2. Have a Student Pilot Certificate and Aviation Medical Certificate

These two certificates are needed before you can fly solo. You can obtain them by applying through the Integrated Airman Certification and Rating Application (IACRA) website, or you can go to a Flight Standards District Office (FSDO) and submit an application there. You can obtain one from an Aviation Medical Examiner (AME) near you for the aviation medical certificate.

 

3. Find an Instructor

This is not required if you already have a flight school or flight instructor. To find an instructor, you can go and check at your local airport to see if there are flight schools or FBOs there to find a flight instructor who might be willing to teach you.

 

4. Pass the FAA Written Exam

This exam must be completed before you can take the final private pilot check ride for your certificate. Some flight schools or instructors will require you to pass this exam first before getting in an aeroplane. But some might allow you to fly as much as you want while you study at home for this exam.

 

5. Start Flying

You will need to obtain the required flight experience and flight hours for your FAA Practical Exam, which is the check ride. Before you can fly solo, you should have at least 10 flight hours. You’ll start by learning the basic maneuvers such as takeoff, landing, descents, turns, and climbs. You can take your time learning how to operate the plane and the emergency procedures and radio communication procedures.

 

6. Take the FAA Practical Exam

You have to gain flying experience before this exam. You will need a minimum of 40 flight hours. That includes 20 hours of flight time with the instructor, 10 hours of solo flight, 3 hours of cross-country flying with an instructor, 3 hours of night flying (including one cross-country flight of over 100 nautical miles total distance and ten takeoffs and landings to a full stop at an airport), and many more flying hours requirements.

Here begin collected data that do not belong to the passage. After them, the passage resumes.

Definition swap_execution_rejection_reason (execution : SwapExecution) : option string :=
  match se_execution_type execution with
  | UNSUPPORTED_EXECUTION => Some (swap_execution_type_unsupported_reason execution)
  | EIP712_ORDER => _swap_cow_typed_order_rejection_reason execution
  | EVM_TRANSACTION =>
      match se_transaction execution with
      | None => Some "Swap execution is missing an EVM transaction."
      | Some t => if negb (sx_chain_id t =? sq_chain_id (qu_request (se_quote execution)))
                  then Some "Swap execution chain_id does not match quote chain." else None
      end
  end.

Definition evaluate_swap_execution_policy (execution : SwapExecution) (policy : SwapPolicyConfig) (now : Z)
    : result exn PolicyDecision :=
  quote_reason ← swap_quote_rejection_reason (se_quote execution) policy now;
  match quote_reason with
  | Some r => make_PolicyDecision POLICY_REJECTED r
  | None =>
      match swap_execution_rejection_reason execution with
      | Some r => make_PolicyDecision POLICY_REJECTED r
      | None => make_PolicyDecision NEEDS_APPROVAL "Human approval is required for swap execution."
      end
  end.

The FAA examiner will be the one to give you the check ride, and it will consist of a verbal exam and a flight exam that will take several hours.

 

7. Getting your License

If you’ve completed your FAA Practical Exam, you will be assisted by your examiner in filling out the FAA paperwork online. You’ll have to pay them, so it is best to discuss this beforehand. The examiner will then give you a temporary private pilot certificate which you can use while waiting for the official document issued by the FAA through the mail.

 

We hope these will help guide you in achieving that dream.

Just remember to trust the process, and most importantly, keep on believing in yourself.